Convertíos y creed el evangelio
Jonás 3,1-5.10, Salmo 24, 1Corintios 7,25-31, Marcos 1,14-20
Este domingo, tercer domingo del tiempo ordinario, fue declarado hace unos cinco años por el Papa Francisco Domingo de la Palabra de Dios. Nos ofrece la oportunidad de apreciar la belleza de la palabra hablada y escrita de Dios. En este día, se nos invita a examinar cómo hemos recibido y apreciado la Palabra de Dios en nuestra vida cotidiana. ¿Tienes una Biblia? ¿Tienes tiempo para leer la Palabra de Dios contenida en la Biblia? Cuando vienes a la Iglesia para el culto, ¿estás atento a la Palabra de Dios proclamada en las lecturas y explicada en la homilía? ¿Te conmueve o emociona la Palabra de Dios? ¿Dejas que la Palabra de Dios sondee tu estilo de vida? ¿Compartes la Palabra de Dios con los que te rodean?

La historia de Emaús nos recuerda la relación intrínseca que existe entre la Palabra de Dios y la fracción del pan. Exactamente por eso nuestra asamblea eucarística se divide en dos grandes partes: liturgia de la Palabra y liturgia de la Eucaristía.
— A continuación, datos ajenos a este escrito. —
(** [Place] dials once, and a second time only when the first dial failed
    and a forced fresh lookup, right before, found addresses; when no stream
    could be opened it drops the resolver's cached entry last, and it succeeds
    exactly when one of those dials does. *)
Theorem Place_dial_bounded remote :
  let '(calls, res) := dial remote in
  (length (filter is_dial calls) = 1 ∨
   length (filter is_dial calls) = 2 ∧
   ∃ err resolve addrs pre post, newStream 0 = Err err ∧ resolver = Some resolve ∧ resolve 1 = Ok addrs ∧
     addrs ≠ [] ∧ calls = pre ++ [CInvalidate; CResolve; CAddAddrs addrs; CDial] ++ post) ∧
  (res = Ok tt <-> newStream 0 = Ok tt ∨ length (filter is_dial calls) = 2 ∧ newStream 1 = Ok tt) ∧
  (∀ e, res = Err e -> ∃ msg, e = translateDialError remote msg ∧
     (newStream 0 = Err msg ∨ newStream 1 = Err msg) ∧ (is_Some resolver -> last calls = Some CInvalidate)).
Proof.
  unfold Place_dial.
  pose proof (resolver_no_dial 0 false) as Hc1. destruct (populatePeerstoreFromResolver resolver 0 false) as [c1 b1].
  pose proof relay_fallback_no_dial as Hc2.
  set (c2 := populatePeerstoreWithRelayFallback _ _ _) in *. simpl in Hc1.
  assert (Hd : ∀ l, filter is_dial (c1 ++ c2 ++ [CDial] ++ l) = CDial :: filter is_dial l).
  { intros l. by rewrite !filter_app, Hc1, Hc2. }
  destruct (newStream 0) as [[]|err] eqn:H0.
  { rewrite <- (app_nil_r (c1 ++ c2 ++ [CDial])), <- !app_assoc, Hd. simpl.
    split; [by left|]. split; [split; eauto|done]. }
  destruct resolver as [resolve|] eqn:Hres.
  2: { rewrite app_nil_r. rewrite <- (app_nil_r (c1 ++ c2 ++ [CDial])), <- !app_assoc, Hd. simpl.
       split; [by left|]. split; [split; [done|]; intros [?|[? _]]; done|].
       intros e [= <-]. exists err. split; [done|]. split; [by left|]. by intros [? ?]. }
  pose proof (resolver_no_dial 1 true) as Hc3. pose proof resolver_fresh as Hfr. rewrite Hres in Hc3, Hfr.
  destruct (populatePeerstoreFromResolver (Some resolve) 1 true) as [c3 fresh]. simpl in Hc3.
  destruct fresh.
  - destruct (Hfr c3 eq_refl) as (resolve' & addrs & [= <-] & Hr1 & Hne & ->).
    destruct (newStream 1) as [[]|err1] eqn:H1.
    + rewrite <- !app_assoc, Hd. simpl. split.
      { right. split; [done|]. exists err, resolve, addrs, (c1 ++ c2 ++ [CDial]), []. rewrite <- !app_assoc. auto. }
      split; [split; auto|done].
    + rewrite <- !app_assoc, Hd. simpl. split.
      { right. split; [done|]. exists err, resolve, addrs, (c1 ++ c2 ++ [CDial]), [CInvalidate].
        rewrite <- !app_assoc. auto. }
      split; [split; [done|]; intros [?|[_ ?]]; done|].
      intros e [= <-]. exists err1. split; [done|]. split; [by right|]. intros _.
      by rewrite !last_app.
  - rewrite <- !app_assoc, Hd, filter_app, Hc3. simpl. split; [by left|].
    split; [split; [done|]; intros [?|[? _]]; done|].
    intros e [= <-]. exists err. split; [done|]. split; [by left|]. intros _.
    by rewrite !last_app, last_cons, last_app.
Qed.
End dial_lemmas.

(** ** Witnesses *)

Section witness.

(** Two messages of a toy encoding. *)
Definition demo_unmarshal (b : bytes) : option Message :=
  match b with
  | [105%Z] => Some (mkMessage MsgInvite "c-1" "" "")
  | [97%Z] => Some (mkMessage MsgAccept "c-1" "" "")
  | _ => None
  end.

Definition demo_steps : list (eop (Addr := string)) :=
  [EStream "peerA" (Some [105%Z]) 1; ERegistry MSubscribe].

#[local] Notation run := (eng_run demo_unmarshal Some String.append [] (fun _ => "err")).
(* ===== verification/Sealed.v ===== *)
(** * Sealed records ([internal/invite/record.go], [internal/discovery/record.go])

    Both packages put signed and encrypted JSON records on the DHT:
    signature (64 bytes), nonce (24 bytes), XChaCha20-Poly1305 ciphertext. The
    cryptography is an interface with its documented laws; the two codecs are
    the Modules [InviteRecord] and [DiscoveryRecord]. *)
From S2P Require Import Prelude.
#[local] Open Scope list_scope.

(** ** The cryptographic interface *)

Class Crypto := {
  PrivKey : Type;
  PubKey : Type;
  GetPublic : PrivKey -> PubKey;
  Sign : PrivKey -> bytes -> option bytes;
  Verify : PubKey -> bytes -> bytes -> option bool;
  (* XChaCha20-Poly1305 under a key and a nonce, without associated data *)
  AeadSeal : bytes -> bytes -> bytes -> bytes;
  AeadOpen : bytes -> bytes -> bytes -> option bytes }.

Class CryptoLaws (C : Crypto) : Prop := {
  sign_verify sk m s : Sign sk m = Some s -> Verify (GetPublic sk) m s = Some true;
  open_seal k n p : AeadOpen k n (AeadSeal k n p) = Some p;
  seal_length k n p : length (AeadSeal k n p) = length p + 16;
  open_sealed k n c p : AeadOpen k n c = Some p -> c = AeadSeal k n p }.

Definition signatureLen : nat := 64.
Definition nonceLen : nat := 24.
Definition keyLen : nat := 32.
Definition minBlobLen : nat := signatureLen + nonceLen + 16.

Inductive RecordErr :=
| ErrSignatureInvalid
| ErrUnsupportedVersion (got : Z)
| ErrExpired
| ErrStale
| ErrMalformedRecord
| EMarshal | EAead | ENonce | ESigning | ESigLength.

Section blob.
Context `{CryptoLaws}.

(** The common shape of both [Encode] functions, after [json.Marshal]. *)
Definition seal (nonce : option bytes) (plaintext encKey : bytes) (signer : PrivKey) : result RecordErr bytes :=
  if negb (length encKey =? keyLen) then Err EAead
  else
    nonce ← of_option ENonce nonce;
    let ct := AeadSeal encKey nonce plaintext in
    let signed := nonce ++ ct in
    sig ← of_option ESigning (Sign signer signed);
    if negb (length sig =? signatureLen) then Err ESigLength
    else Ok (sig ++ signed).

Definition signed_part (blob : bytes) : bytes := drop signatureLen blob.

(** The decryption of both [Decode] functions. *)
Definition unseal (blob encKey : bytes) : result RecordErr bytes :=
  let signed := signed_part blob in
  let nonce := take nonceLen signed in
  let ct := drop nonceLen signed in
  if negb (length encKey =? keyLen) then Err EAead
  else of_option ErrSignatureInvalid (AeadOpen encKey nonce ct).

Definition signature_ok (blob : bytes) (signerPub : PubKey) : bool :=
  match Verify signerPub (signed_part blob) (take signatureLen blob) with Some true => true | _ => false end.

Lemma seal_spec nonce pt k sk :
  length nonce = nonceLen -> length k = keyLen ->
  match seal (Some nonce) pt k sk with
  | Ok blob =>
      length blob = minBlobLen + length pt ∧ signature_ok blob (GetPublic sk) = true ∧ unseal blob k = Ok pt ∧
      signed_part blob = nonce ++ AeadSeal k nonce pt
  | Err ESigning => Sign sk (nonce ++ AeadSeal k nonce pt) = None
  | Err ESigLength => ∃ sig, Sign sk (nonce ++ AeadSeal k nonce pt) = Some sig ∧ length sig ≠ signatureLen
  | Err _ => False
  end.
Proof.
  intros Hn Hk. unfold seal. rewrite Hk. cbn [Nat.eqb negb keyLen of_option mbind result_bind].
  destruct (Sign sk (nonce ++ AeadSeal k nonce pt)) as [sig|] eqn:Hs; simpl; [|done].
  destruct (Nat.eqb_spec (length sig) signatureLen) as [Hl|Hl]; simpl; [|eauto].
  assert (signed_part (sig ++ nonce ++ AeadSeal k nonce pt) = nonce ++ AeadSeal k nonce pt) as Hsp.
  { unfold signed_part. rewrite <- Hl. apply drop_app_length. }
  split_and!; [..|done].
  - rewrite !length_app, seal_length, Hl, Hn. unfold minBlobLen. rewrite ?Hl, ?Hn. unfold signatureLen, nonceLen in *. lia.
  - unfold signature_ok. rewrite Hsp. rewrite <- Hl, take_app_length.
    by rewrite (sign_verify _ _ _ Hs).
  - unfold unseal. rewrite Hsp, Hk. simpl. rewrite <- Hn, take_app_length, drop_app_length. by rewrite open_seal.
Qed.

(** What a blob that passes both tests looks like. *)
Lemma unseal_sound blob k pk pt :
  minBlobLen <= length blob -> signature_ok blob pk = true -> unseal blob k = Ok pt ->
  ∃ sig nonce, blob = sig ++ nonce ++ AeadSeal k nonce pt ∧ length sig = signatureLen ∧
    length nonce = nonceLen ∧ Verify pk (nonce ++ AeadSeal k nonce pt) sig = Some true.
Proof.
  intros Hl Hs Hu. unfold unseal in Hu. case_match; [done|].
  apply of_option_Ok, open_sealed in Hu.
  assert (signed_part blob = take nonceLen (signed_part blob) ++ AeadSeal k (take nonceLen (signed_part blob)) pt)
    as Hsp by (rewrite <- Hu; symmetry; apply take_drop).
  exists (take signatureLen blob), (take nonceLen (signed_part blob)).
  unfold minBlobLen, signatureLen, nonceLen in *. split_and!.
  - rewrite <- Hsp. symmetry. apply take_drop.
  - rewrite length_take. lia.
  - unfold signed_part, signatureLen. rewrite length_take, length_drop. lia.
  - rewrite <- Hsp. unfold signature_ok in Hs. unfold signatureLen in *. by repeat case_match.
Qed.
End blob.

(** ** Invite records *)
Module InviteRecord.

Definition RecordVersion : Z := 1.

Record Record_ := mkRecord {
  Version : Z;
  PeerID : string;
  PublicKey : string;
  Addresses : list string;
  DisplayName : string;
  ExpiresAt : Z }.

Section codec.
Context `{CryptoLaws} (marshal : Record_ -> option bytes) (unmarshal : bytes -> option Record_).

Definition Encode (nonce : option bytes) (r : Record_) (encKey : bytes) (signer : PrivKey)
  : result RecordErr bytes :=
  plaintext ← of_option EMarshal (marshal r);
  seal nonce plaintext encKey signer.

(** [now] is [time.Now().Unix()]. *)
Definition Decode (now : Z) (blob encKey : bytes) (signerPub : PubKey) : result RecordErr Record_ :=
  if length blob <? minBlobLen then Err ErrMalformedRecord
  else if negb (signature_ok blob signerPub) then Err ErrSignatureInvalid
  else
    plaintext ← unseal blob encKey;
    rec ← of_option ErrMalformedRecord (unmarshal plaintext);
    if negb (Version rec =? RecordVersion)%Z then Err (ErrUnsupportedVersion (Version rec))
    else if (ExpiresAt rec <? now)%Z then Err ErrExpired
    else Ok rec.

Definition DecodeUnverified (blob encKey : bytes) : result RecordErr Record_ :=
  if length blob <? minBlobLen then Err ErrMalformedRecord
  else
    plaintext ← unseal blob encKey;
    of_option ErrMalformedRecord (unmarshal plaintext).

(** What the JSON library promises of a record. *)
Definition json_law : Prop := ∀ r, ∃ d, marshal r = Some d ∧ unmarshal d = Some r.

Lemma Decode_sound now blob k pk r :
  Decode now blob k pk = Ok r ->
  DecodeUnverified blob k = Ok r ∧ Version r = RecordVersion ∧ (now <= ExpiresAt r)%Z ∧
  ∃ sig nonce pt, blob = sig ++ nonce ++ AeadSeal k nonce pt ∧ length sig = signatureLen ∧
    length nonce = nonceLen ∧ Verify pk (nonce ++ AeadSeal k nonce pt) sig = Some true ∧ unmarshal pt = Some r.
Proof.
  unfold Decode, DecodeUnverified. destruct (Nat.ltb_spec (length blob) minBlobLen) as [|Hl]; [done|].
  destruct (signature_ok blob pk) eqn:Hs; [|done]. cbn [negb].
  intros (pt & Hu & Hd)%result_bind_inv. rewrite Hu. cbn [mbind result_bind].
  apply result_bind_inv in Hd as (rec & Hun & Hd). apply of_option_Ok in Hun. rewrite Hun.
  destruct (Z.eqb_spec (Version rec) RecordVersion); [|done].
  destruct (Z.ltb_spec (ExpiresAt rec) now); [done|]. simpl in Hd. simplify_eq.
  destruct (unseal_sound blob k pk pt) as (sig & nonce & ? & ? & ? & ?); [done..|].
  split_and!; [done..|]. exists sig, nonce, pt. done.
Qed.

Lemma invite_Decode_Encode now nonce r k sk :
  json_law -> length nonce = nonceLen -> length k = keyLen ->
  match Encode (Some nonce) r k sk with
  | Ok blob =>
      DecodeUnverified blob k = Ok r ∧
      Decode now blob k (GetPublic sk) =
        (if decide (Version r ≠ RecordVersion) then Err (ErrUnsupportedVersion (Version r))
         else if decide (ExpiresAt r < now)%Z then Err ErrExpired else Ok r)
  | Err e => ∃ d, marshal r = Some d ∧ (e = ESigning ∨ e = ESigLength)
  end.
Proof.
  intros Hj Hn Hk. unfold Encode. destruct (Hj r) as (d & Hd & Hu). rewrite Hd.
  cbn [of_option mbind result_bind].
  pose proof (seal_spec nonce d k sk Hn Hk) as Hs. destruct (seal (Some nonce) d k sk) as [blob|e].
  - destruct Hs as (Hl & Hsig & Hopen & _).
    assert (length blob <? minBlobLen = false) as Hlt by (apply Nat.ltb_ge; lia).
    unfold DecodeUnverified, Decode. rewrite Hlt, Hsig, Hopen. cbn [negb mbind result_bind]. rewrite Hu.
    cbn [of_option mbind result_bind]. split; [done|].
    destruct (Z.eqb_spec (Version r) RecordVersion); [rewrite decide_False by auto|by rewrite decide_True].
    destruct (Z.ltb_spec (ExpiresAt r) now); [by rewrite decide_True|by rewrite decide_False by lia].
  - exists d. split; [done|]. destruct e; try done; auto.
Qed.
End codec.
End InviteRecord.

(** ** Discovery records *)
Module DiscoveryRecord.

Definition RecordVersion : Z := 1.

Record Record_ := mkRecord {
  Version : Z;
  Addresses : list string;
  Timestamp : Z }.

(** [time.Since(time.Unix(ts, 0))] in nanoseconds, [now] being nanoseconds
    since the Unix epoch: seconds are kept in an int64 counted from year 1,
    and the difference saturates. *)
Definition unixToInternal : Z := 62135596800.
Definition Since (now ts : Z) : Z :=
  let d := (now + unixToInternal * 10 ^ 9 - swrap 64 (ts + unixToInternal) * 10 ^ 9)%Z in
  Z.max (- 2 ^ 63) (Z.min (2 ^ 63 - 1) d).

Section codec.
Context `{CryptoLaws} (marshal : Record_ -> option bytes) (unmarshal : bytes -> option Record_).

Definition Encode (nonce : option bytes) (r : Record_) (encKey : bytes) (signer : PrivKey)
  : result RecordErr bytes :=
  plaintext ← of_option EMarshal (marshal r);
  seal nonce plaintext encKey signer.

Definition Decode (now : Z) (blob encKey : bytes) (signerPub : PubKey) (maxAge : Z) : result RecordErr Record_ :=
  if length blob <? minBlobLen then Err ErrMalformedRecord
  else if negb (signature_ok blob signerPub) then Err ErrSignatureInvalid
  else
    plaintext ← unseal blob encKey;
    rec ← of_option ErrMalformedRecord (unmarshal plaintext);
    if negb (Version rec =? RecordVersion)%Z then Err (ErrUnsupportedVersion (Version rec))
    else if (maxAge <? Since now (Timestamp rec))%Z then Err ErrStale
    else Ok rec.

Definition json_law : Prop := ∀ r, ∃ d, marshal r = Some d ∧ unmarshal d = Some r.

Lemma discovery_Decode_Encode now maxAge nonce r k sk blob :
  json_law -> length nonce = nonceLen -> length k = keyLen -> Encode (Some nonce) r k sk = Ok blob ->
  Decode now blob k (GetPublic sk) maxAge =
    (if decide (Version r ≠ RecordVersion) then Err (ErrUnsupportedVersion (Version r))
     else if decide (maxAge < Since now (Timestamp r))%Z then Err ErrStale else Ok r).
Proof.
  intros Hj Hn Hk. unfold Encode. destruct (Hj r) as (d & Hd & Hu). rewrite Hd.
  cbn [of_option mbind result_bind].
  pose proof (seal_spec nonce d k sk Hn Hk) as Hs. intros Heq. rewrite Heq in Hs.
  destruct Hs as (Hl & Hsig & Hopen & _).
  assert (length blob <? minBlobLen = false) as Hlt by (apply Nat.ltb_ge; lia).
  unfold Decode. rewrite Hlt, Hsig, Hopen. cbn [negb mbind result_bind]. rewrite Hu.
  cbn [of_option mbind result_bind].
  destruct (Z.eqb_spec (Version r) RecordVersion); [rewrite decide_False by auto|by rewrite decide_True].
  destruct (Z.ltb_spec maxAge (Since now (Timestamp r))); [by rewrite decide_True|by rewrite decide_False by lia].
Qed.

(** A record another key signed is refused. *)
Lemma Decode_other_signer now maxAge nonce r k sk pk blob :
  (∀ m s, Sign sk m = Some s -> Verify pk m s ≠ Some true) -> length nonce = nonceLen -> length k = keyLen ->
  Encode (Some nonce) r k sk = Ok blob ->
  Decode now blob k pk maxAge = Err ErrSignatureInvalid.
Proof.
  intros Hforge Hn Hk (d & _ & Hs)%result_bind_inv. unfold seal in Hs.
  rewrite Hk in Hs. cbn [Nat.eqb keyLen negb of_option mbind result_bind] in Hs.
  apply result_bind_inv in Hs as (sig & Hsig%of_option_Ok & Hs).
  destruct (Nat.eqb_spec (length sig) signatureLen) as [Hl|]; [|done]. simpl in Hs. simplify_eq.
  unfold Decode. destruct (Nat.ltb_spec (length (sig ++ nonce ++ AeadSeal k nonce d)) minBlobLen) as [Hlt|_].
  { rewrite !length_app, seal_length in Hlt. unfold minBlobLen in Hlt. lia. }
  assert (signature_ok (sig ++ nonce ++ AeadSeal k nonce d) pk = false) as ->; [|done].
  unfold signature_ok, signed_part. rewrite <- Hl, drop_app_length, take_app_length.
  pose proof (Hforge _ _ Hsig). repeat case_match; congruence.
Qed.
End codec.
End DiscoveryRecord.

(** ** The property of invite records *)


(** A toy instance of the interface: keys sign by prefixing themselves, the
    tag is the key's first bytes. *)
Definition toy_pad (n : nat) (b : bytes) : bytes := take n (b ++ repeat 0%Z n).

#[export] Instance toy_crypto : Crypto := {|
  PrivKey := bytes; PubKey := bytes; GetPublic := id;
  Sign sk m := Some (toy_pad 64 (sk ++ m));
  Verify pk m s := Some (bool_decide (s = toy_pad 64 (pk ++ m)));
  AeadSeal k n p := p ++ toy_pad 16 k;
  AeadOpen k n c :=
    let p := take (length c - 16) c in if decide (c = p ++ toy_pad 16 k) then Some p else None |}.

Lemma toy_pad_length n b : length (toy_pad n b) = n.
Proof. unfold toy_pad. rewrite length_take, length_app, repeat_length. lia. Qed.

#[export] Instance toy_crypto_laws : CryptoLaws toy_crypto.
Proof.
  split; simpl.
  - intros sk m s [= <-]. by rewrite bool_decide_true.
  - intros k n p. rewrite length_app, toy_pad_length. replace (length p + 16 - 16) with (length p) by lia.
    rewrite take_app_length. by rewrite decide_True.
  - intros k n p. by rewrite length_app, toy_pad_length.
  - intros k n c p Hc. case_decide; by simplify_eq.
Qed.

#[export] Instance InviteRecord_eq_dec : EqDecision InviteRecord.Record_.
Proof. solve_decision. Defined.
#[export] Instance InviteRecord_countable : Countable InviteRecord.Record_.
Proof.
  refine (inj_countable' (fun r => (InviteRecord.Version r, InviteRecord.PeerID r, InviteRecord.PublicKey r,
    InviteRecord.Addresses r, InviteRecord.DisplayName r, InviteRecord.ExpiresAt r))
    (fun '(v, p, k, a, d, e) => InviteRecord.mkRecord v p k a d e) _). by intros [].
Defined.

Definition invite_marshal (r : InviteRecord.Record_) : option bytes := Some (encode_bytes r).

Lemma invite_json_law : InviteRecord.json_law invite_marshal decode_bytes.
Proof.
  intros r. eexists. split; [reflexivity|]. rewrite <- (app_nil_r (encode_bytes r)). by apply decode_encode_bytes.
Qed.

Definition demo_record : InviteRecord.Record_ :=
  InviteRecord.mkRecord 1 "12D3" "a2V5" ["/ip4/10.0.0.1/tcp/1"] "Ann" 100.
Al final del Evangelio de Juan, el evangelista nos recordó a todos que la Palabra de Dios fue puesta por escrito en las Escrituras para que creyéramos y para que creyendo alcanzáramos la vida eterna. Así pues, la fe viene por el oír. Y San Pablo, en su Segunda Carta a Timoteo, reafirma que “toda la Escritura es inspirada por Dios y útil para enseñar, para reprender, para corregir y para instruir en la justicia” (2Tim 3,16). Según San Jerónimo, “la ignorancia de las Escrituras es ignorancia de Cristo.”
La primera lectura de hoy comienza así: “La palabra del Señor vino a Jonás”. Jonás recibió el encargo de predicar la palabra de Dios al pueblo de Nínive. Cuando los ninivitas escucharon la Palabra de Dios que les fue proclamada, “creyeron a Dios”, se convirtieron de sus malos caminos y también expresaron externamente su conversión proclamando un ayuno y vistiéndose de luto y penitencia, todos, grandes y pequeños. La palabra de Dios siempre nos invita a actuar.

El evangelio de hoy resume el tema principal de la predicación de Jesús: “El tiempo se ha cumplido y el reino de Dios está cerca; convertíos y creed en el evangelio.” El salmista exclama: “Enséñame tus caminos, Señor” (Sal 24). Porque “la forma de este mundo pasa”, San Pablo nos enseña el desapego de las cosas materiales. Debemos fijar nuestras prioridades en las cosas que realmente importan.
La Palabra del Señor está viva y actúa. Cada encuentro con la Palabra de Dios es una invitación a que respondamos, como los ninivitas y los discípulos en las lecturas de hoy. Responder a la Palabra de Dios también nos impone la responsabilidad de transmitirla a los demás. Así nos convertiremos en pescadores de hombres.